Questions are growing over the "Hankook & Company Shareholders Alliance," which some critics say was used as a public-relations tool by the company’s second-largest shareholder at the firm’s annual meeting. The group, formed in the name of protecting minority shareholders, is now facing allegations that it has been used to advance a legal network tied to the owner family. Industry watchers warn that if a voluntary minority-shareholder group is diverted to serve a particular faction’s interests, it could lead to unintended harm for ordinary investors.
According to the industry on April 22, attorney Kim Hak-yu, who led the alliance’s activities, was recently listed as legal counsel in a Supreme Court appeal in an ongoing lawsuit between Honorary Chairman Cho Yang-rae and his second daughter, Cho Hee-won, over the return of unjust enrichment. The case is being handled by Shinwon Law Firm, where Kim works, with the firm serving as counsel and Kim participating on the legal team.

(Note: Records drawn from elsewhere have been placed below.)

(** * Routing core of omim: road graph, index graph builder, cross-mwm builder

    A shallow embedding of [routing/road_graph.hpp] and of
    [generator/routing_index_generator.cpp], with the properties the
    specification states about them.

    Conventions of the embedding:
    - a C++ [double] is a binary64 float ([PrimFloat.float]);
    - [uint32_t] and [uint64_t] values are [N], [size_t] loop counters are
      [nat] (they are bounded by a container's size), narrowing casts are
      written out;
    - [std::map] and [std::unordered_map] are [gmap]s, [std::vector] and
      [buffer_vector] are lists, indexed with [!!];
    - code that can fail returns an [Outcome]; code that reads or writes
      files or logs runs in the monad [M] over a [World] that records the
      log and the file operations in order;
    - classes and functions the two files use but do not define are the
      fields of the interfaces [Geometry], [Features], [Masks],
      [VehicleModels], [Routing] and [Platform]. *)

From Stdlib Require Import Floats.
From stdpp Require Import gmap strings list fin_maps.

#[global] Set Warnings "-clear-no-such-hyp".

(** ** Failures and the two monads *)

(** What a [throw] carries: a [RootException] (or an object of a class
    derived from it), or any other object, such as a [std::bad_alloc]. *)
Inductive Exception : Type :=
| RootException (what : string)
| OtherException (what : string).

(** How a computation ends when it does not return: a C++ exception on its
    way up the stack, a [CHECK] whose condition is false, an index outside
    its container, or [->] on an empty [shared_ptr]. *)
Inductive Failure : Type :=
| Thrown (e : Exception)
| CheckFailed
| OutOfRange
| NullDereference.

Inductive Outcome (A : Type) : Type :=
| Ok (a : A)
| Fail (f : Failure).
Arguments Ok {A} a.
Arguments Fail {A} f.

#[export] Instance Outcome_ret : MRet Outcome := λ A a, Ok a.
#[export] Instance Outcome_bind : MBind Outcome := λ A B k m,
  match m with
  | Ok a => k a
  | Fail f => Fail f
  end.

(** [v[i]] on a vector. *)
Definition at_index {A} (v : list A) (i : nat) : Outcome A :=
  match v !! i with
  | Some a => Ok a
  | None => Fail OutOfRange
  end.

(** [for (size_t i = lo; i < lo + n; ++i) body(i)], threading the state the
    body updates. *)
Fixpoint for_loop {State} (n : nat) (i : nat) (body : nat → State → Outcome State)
    (s : State) : Outcome State :=
  match n with
  | O => Ok s
  | S n' => s' ← body i s; for_loop n' (S i) body s'
  end.

(** [for (auto const & a : v) body(a)]. *)
Fixpoint for_each {A State} (v : list A) (body : A → State → State) (s : State)
  : State :=
  match v with
  | [] => s
  | a :: v' => for_each v' body (body a s)
  end.

(** ** Geometry and the road graph ([routing/road_graph.hpp]) *)

Definition double : Type := float.

#[warnings="-inexact-float"] Definition kPointsEqualEpsilon : double := 1e-6%float.

(** [m2::PointD]. *)
Record PointD : Type := MkPointD { x : double; y : double }.

(** [feature::TAltitude]. *)
Definition TAltitude : Type := Z.

(** What the two files use of [geometry/] and [indexer/point_to_int64.hpp]. *)
Class Geometry : Type := {
  (** [my::AlmostEqualAbs(a, b, eps)] on points *)
  my_AlmostEqualAbs : PointD → PointD → double → bool;
  (** [m2::RegionD] and [RegionD::Contains] *)
  RegionD : Type;
  Contains : RegionD → PointD → bool;
  (** [PointToInt64(point, coordBits)], a [uint64_t] *)
  PointToInt64 : PointD → N → N;
  POINT_COORD_BITS : N;
}.

Record Junction : Type := MkJunction {
  m_point : PointD;
  m_altitude : TAltitude;
}.

Definition GetPoint (j : Junction) : PointD := m_point j.
Definition GetAltitude (j : Junction) : TAltitude := m_altitude j.

(** [IRoadGraph::RoadInfo]. *)
Record RoadInfo : Type := MkRoadInfo {
  m_junctions : list Junction;
  m_speedKMPH : double;
  m_bidirectional : bool;
}.

(** One invocation [fn(segId, junction, forward)] of [ForEachEdge]'s callback. *)
Record EdgeCall : Type := MkEdgeCall {
  call_segId : nat;
  call_junction : Junction;
  call_forward : bool;
}.

Section RoadGraph.
Context `{!Geometry}.

(** Modelled from the spec: [m2::PointD::operator==] ([geometry/point2d.hpp]
    is not among the sources).  The data model says of a Point that
    "equality uses an absolute epsilon (POINTS_EQUAL_EPSILON = 1e-6)". *)
Definition PointD_eq (a b : PointD) : bool :=
  my_AlmostEqualAbs a b kPointsEqualEpsilon.

(** [Junction::operator==] and [operator!=]. *)
Definition Junction_eq (l r : Junction) : bool :=
  PointD_eq (m_point l) (m_point r).
Definition Junction_ne (l r : Junction) : bool :=
  negb (Junction_eq l r).

(** [routing::AlmostEqualAbs(Junction, Junction)]. *)
Definition AlmostEqualAbs (lhs rhs : Junction) : bool :=
  my_AlmostEqualAbs (GetPoint lhs) (GetPoint rhs) kPointsEqualEpsilon.

(** [ICrossEdgesLoader::ForEachEdge]; [fn] updates whatever the callback
    captures, here a state [State]. *)
Definition ForEachEdge {State} (m_cross : Junction) (roadInfo : RoadInfo)
    (fn : nat → Junction → bool → State → State) (s : State) : Outcome State :=
  let junctions := m_junctions roadInfo in
  for_loop (length junctions) 0 (λ i s,
    ji ← at_index junctions i;
    if negb (my_AlmostEqualAbs (GetPoint m_cross) (GetPoint ji) kPointsEqualEpsilon)
    then Ok s
    else
      s ← (if bool_decide (i + 1 < length junctions)
           then jn ← at_index junctions (i + 1); Ok (fn i jn true s)
           else Ok s);
      if bool_decide (0 < i)
      then jp ← at_index junctions (i - 1); Ok (fn (i - 1) jp false s)
      else Ok s) s.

The appeal stems from events that began in 2019, when Cho gifted Hankook Tire shares to Cho Hee-won and paid the gift tax on her behalf. After a tax tribunal canceled the gift-tax assessment, the tax authority refunded 33.3 billion won in gift tax to Cho Hee-won rather than to Cho, who had paid it. Cho then filed a lawsuit seeking the return of unjust enrichment, won in the first and second trials, and the case is now in the Supreme Court.

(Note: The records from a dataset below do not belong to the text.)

(** * Verification of the compromised-package scanner (index.cjs)

    A shallow embedding of the scanner's core: the blacklist index
    ([COMPROMISED_PACKAGES_MAP]), the matcher ([isCompromised]), the
    tree walker ([findPackageRecursively], [findInPnpmDirectory]), the
    loop that turns walker hits into findings, and the risk-level
    summary.  JavaScript strings are [string]; the [Map] of the blacklist
    is an insertion-ordered association list with the update-in-place
    behaviour of [Map.prototype.set]; the [Set] of visited real paths is
    a [gset]; an operation of [fs] that may throw returns an [option].

    The later parts embed the manifest scanner
    ([scanPackageJsonDependencies]) with the object semantics it relies
    on, the check of the project manifest ([checkDeps]), the whole run
    ([main]) with its exit code, the list extractor
    (extract_packages.cjs) with its two patterns and its CSV file,
    the walker and manifest scanner of the earlier index.cjs, and the
    walker as a trace of the directories it lists. *)

From Stdlib Require Import Ascii String.
From stdpp Require Import gmap strings list pretty.

(** ** Strings *)

Module Str.

(** [s.replace(/^v/, '')]: the pattern is anchored at the start of the
    string, so at most one character is removed. *)
Definition strip_leading_v (s : string) : string :=
  match s with
  | String c rest => if Ascii.eqb c "v"%char then rest else s
  | EmptyString => s
  end.

(** [s.replace('/', '+')]: with a string pattern only the first
    occurrence is replaced. *)
Fixpoint replace_first_slash (s : string) : string :=
  match s with
  | EmptyString => EmptyString
  | String c rest =>
      if Ascii.eqb c "/"%char then String "+"%char rest
      else String c (replace_first_slash rest)
  end.

(** [s.startsWith(p)]. *)
Fixpoint startsWith (s p : string) {struct p} : bool :=
  match p, s with
  | EmptyString, _ => true
  | String _ _, EmptyString => false
  | String a p', String b s' => Ascii.eqb a b && startsWith s' p'
  end.

(** The string has no path separator. *)
Fixpoint no_slash (s : string) : bool :=
  match s with
  | EmptyString => true
  | String c rest => negb (Ascii.eqb c "/"%char) && no_slash rest
  end.

(** [s.split('/')]. *)
Fixpoint split_slash (s : string) : list string :=
  match s with
  | EmptyString => [EmptyString]
  | String c rest =>
      if Ascii.eqb c "/"%char then EmptyString :: split_slash rest
      else match split_slash rest with
           | [] => [String c EmptyString]
           | seg :: segs => String c seg :: segs
           end
  end.

(** A name that [readdirSync] can return: not empty, no separator, and
    neither [.] nor [..]. *)
Definition is_name (s : string) : bool :=
  no_slash s && negb (String.eqb s "") && negb (String.eqb s ".")
  && negb (String.eqb s "..").

End Str.

(** ** JSON values, as [JSON.parse] returns them *)

(** Numbers carry an integer: the scanner only ever tests a number for
    truthiness.  The fields of an object are its own properties, each
    key once. *)
#[local] Unset Elimination Schemes.
Inductive json : Type :=
  | JNull
  | JBool (b : bool)
  | JNumber (n : Z)
  | JString (s : string)
  | JArray (items : list json)
  | JObject (fields : list (string * json)).
#[local] Set Elimination Schemes.

(** The result of a property read: [None] is [undefined]. *)
Definition js_truthy (v : option json) : bool :=
  match v with
  | None | Some JNull | Some (JBool false) => false
  | Some (JNumber n) => negb (Z.eqb n 0)
  | Some (JString s) => negb (String.eqb s "")
  | Some _ => true
  end.

Fixpoint assoc_get {V : Type} (fields : list (string * V)) (k : string) : option V :=
  match fields with
  | [] => None
  | (k', v) :: rest => if String.eqb k' k then Some v else assoc_get rest k
  end.

(** [j.version]: reading a property of [null] throws a [TypeError]
    (outer [None]); of an object it gives the field or [undefined]; a
    boolean, number, string or array has no own [version]. *)
Definition get_version (j : json) : option (option json) :=
  match j with
  | JNull => None
  | JObject fields => Some (assoc_get fields "version")
  | _ => Some None
  end.

(** ** Blacklist index *)

(** An entry of [compromised_packages.json]. *)
Module PackageEntry.
Record t := { name : string; versions : list string }.
End PackageEntry.

(** A JavaScript [Map] from package name to version array, in insertion
    order. *)
Definition JsMap := list (string * list string).

(** [m.set(k, v)]: an existing key keeps its position. *)
Fixpoint Map_set (m : JsMap) (k : string) (v : list string) : JsMap :=
  match m with
  | [] => [(k, v)]
  | (k', v') :: rest =>
      if String.eqb k' k then (k', v) :: rest else (k', v') :: Map_set rest k v
  end.

Definition Map_get (m : JsMap) (k : string) : option (list string) := assoc_get m k.
Definition Map_has (m : JsMap) (k : string) : bool := bool_decide (is_Some (Map_get m k)).
Definition Map_keys (m : JsMap) : list string := m.*1.

(** [COMPROMISED_PACKAGES_DATA.packages.forEach(...)] over an empty map:
    every version loses a leading [v] before it is stored. *)
Definition COMPROMISED_PACKAGES_MAP (packages : list PackageEntry.t) : JsMap :=
  foldl (fun m pkg =>
           let normalizedVersions := Str.strip_leading_v <$> PackageEntry.versions pkg in
           Map_set m (PackageEntry.name pkg) normalizedVersions)
        [] packages.

(** ** Matcher *)

(** [array.includes(x)] on strings. *)
Definition includes (l : list string) (x : string) : bool := bool_decide (x ∈ l).

(** [isCompromised(packageName, version)].  [version.replace] exists
    only on strings: any other value throws a [TypeError] ([None]). *)
Definition isCompromised (m : JsMap) (packageName : string) (version : json) : option bool :=
  if negb (Map_has m packageName) then Some false
  else
    match Map_get m packageName, version with
    | Some compromisedVersions, JString v =>
        let normalizedVersion := Str.strip_leading_v v in
        Some (includes compromisedVersions normalizedVersion)
    | _, _ => None
    end.

(** ** Paths and the file system *)

(** Every path of the scanner descends from [CONFIG.targetDir], which
    [path.resolve] makes absolute and normalized, through [path.join].
    Such a path is the list of its segments: [/a/b] is [["a"; "b"]]. *)
Definition path := list string.

(** One segment through POSIX [path.normalize]: an empty segment and
    [.] vanish, [..] drops the last segment (and stays at the root). *)
Definition push_segment (p : path) (seg : string) : path :=
  if String.eqb seg "" || String.eqb seg "." then p
  else if String.eqb seg ".." then removelast p
  else p ++ [seg].

(** [path.join(p, s)]: the joined string is normalized segment by
    segment.  [path.join(p, a, b)] is [path_join (path_join p a) b]. *)
Definition path_join (p : path) (s : string) : path :=
  foldl push_segment p (Str.split_slash s).

(** An [fs.Dirent], as [readdirSync(_, { withFileTypes: true })]
    returns it. *)
Module Dirent.
Record t := { name : string; isDirectory : bool; isSymbolicLink : bool }.
End Dirent.

(** The calls of Node's [fs] that the walker makes.  [None] is a thrown
    exception.  [readJsonSync p] is [JSON.parse(fs.readFileSync(p,
    'utf8'))], which throws when the read or the parse does. *)
Record FileSystem := {
  existsSync : path → bool;
  realpathSync : path → option path;
  readdirSync : path → option (list Dirent.t);
  readJsonSync : path → option json;
}.

(** The directories of a file system list each entry once, under a
    name. *)
Definition well_formed (fs : FileSystem) : Prop :=
  ∀ p entries,
    readdirSync fs p = Some entries →
    NoDup (Dirent.name <$> entries)
    ∧ Forall (fun entry => Str.is_name (Dirent.name entry) = true) entries.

Kim is also the legal representative for the Hankook & Company minority-shareholder alliance. In 2025, he recruited shareholders through an open KakaoTalk chat room, saying he would "improve Hankook & Company’s outdated governance structure and maximize shareholder value." Critics, however, have described the group’s activities as one-sided.
They say the alliance focused less on proposing broader governance reforms and more on repeatedly attacking Chairman Cho Hyun-beom, the controlling shareholder, over his high compensation and calls for him to step down. Separately, it later became known that Cho Hyun-sik, a former Hankook & Company adviser who previously fought a stake battle, was involved in the alliance, prompting claims that the group has shifted into a tool to pressure management.
An industry official said minority and majority shareholders have "completely different" interests, and doubts grew after the name of a major shareholder — Cho Hyun-sik, who holds an 18.93% stake — appeared on a list of minority shareholders. The official said investors should cross-check not slogans about "protecting minority shareholders" but who is acting, what interests they have, and where the effort is headed.
* This article has been translated by AI.